Much to Kennady’s surprise she runs into Atticus Keane, the last person she’d expect to see in Wyoming. Atticus and Kennady began dating at the beginning of the year but Dr. Keane, the professor she worked for, had informed Kennady that she felt her “friendship” with her son could stand in the way of his future.” Kennady had graciously bowed out but Atticus never knew why. Their fortuitous meeting in Jackson Hole gives them a chance to revisit their relationship and for Kennady to explain why she ended it. However, their dream of enjoying a fun-filled summer is soon turned into a nightmare of suspense, intrigue and high-octane action.

Hot Pursuit is the sequel to Cold Pursuit. Like Cold Pursuit, there are four endings. Both stories were designed to be interactive stories for the growing eBook market. This includes links to places, music, and other interesting things.

It was fascinating to read different storylines and be able to choose an ending as well as click on some of the links. Author Susan Dayley did an admirable job of keeping storylines consistent and exciting and turned eBook reading into a whole new experience.

Hot Pursuit and its prequel, Cold Pursuit are available on Amazon.

My interview with Susan...

M.B.: When did you first know you wanted to be an author?

S.D.: When I was old enough to know I should have started much sooner—it was after my children were grown.

M.B.: What is your writing and educational background?

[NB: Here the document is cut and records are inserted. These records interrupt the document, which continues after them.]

(** The state of the backtracker's loop: what is left of the pattern
    ([pat[p..]]) and of the value ([val[v..]]), and, once a star was met, what
    follows it in the pattern, where in the value it was met or last moved to
    ([val[star_v..]]), and whether it is a double star. *)
Definition star_state : Type := option (list ascii * list ascii * bool).

(** One run of the loop; [None] when the fuel ends first. *)
Fixpoint glob_loop (fuel : nat) (p v : list ascii) (st : star_state) : option bool :=
  match fuel with
  | O => None
  | S fuel =>
      match v with
      | [] => Some (only_stars p)
      | c :: v' =>
          let mismatch :=
            match st with
            | Some (sp, s :: sv, double) =>
                if negb double && bool_decide (s = slash) then Some false
                else glob_loop fuel sp sv (Some (sp, sv, double))
            | _ => Some false
            end in
          match p with
          | d :: p1 =>
              if is_star d then
                let double := match p1 with d' :: _ => is_star d' | [] => false end in
                let p' := if double then drop 1 p1 else p1 in
                glob_loop fuel p' v (Some (p', v, double))
              else if bool_decide (d = c) then glob_loop fuel p1 v' st
              else mismatch
          | [] => mismatch
          end
      end
  end.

S.D.: I began writing verse in kindergarten and wrote creatively up through high school. Then I stopped pursuing it. I took classes at ISU, where I met my husband, and a couple of years ago I took more classes at UVU where I wowed everyone by still commanding a 4.0.

M.B.: What makes you passionate about writing?

S.D.: I love words and stories and the ideas and stories can form in the mind from the words, letters, black marks written on a page. There is something magical about that.

M.B.: What was the pathway like for you to get your first book published?

S.D.: Not a shining one.

M.B.: I get that. My was far from shining. Were you ever discouraged along the way? If so, how did you deal with it?

S.D.: Only from my publisher’s business practices. I never went into this expecting fame and fortune, well not right out of the gate, so I just keep writing and learning.

M.B.: What is your writing schedule like?

S.D.: I tutor in the mornings, so afternoons and evenings divide with writing and e v e r y t h i n g e l s e. I can sit down at my keyboard and disappear for hours without realizing it.

M.B.: Lol! Where do your ideas come from? How do you know the idea is good enough to write a book about it?

S.D.: They grow from ideas. For Cold Pursuit, I wanted to write for the new turn in the industry—eBook sales. I decided to write an interactive book—complete with links to places, music, even a recipe or two. Then I took it to the next level and wrote it with four endings. Hot Pursuit is the sequel, but with a totally new adventure and location. My WIP started as the story of a family where I grew up and grew to something much more fabulous.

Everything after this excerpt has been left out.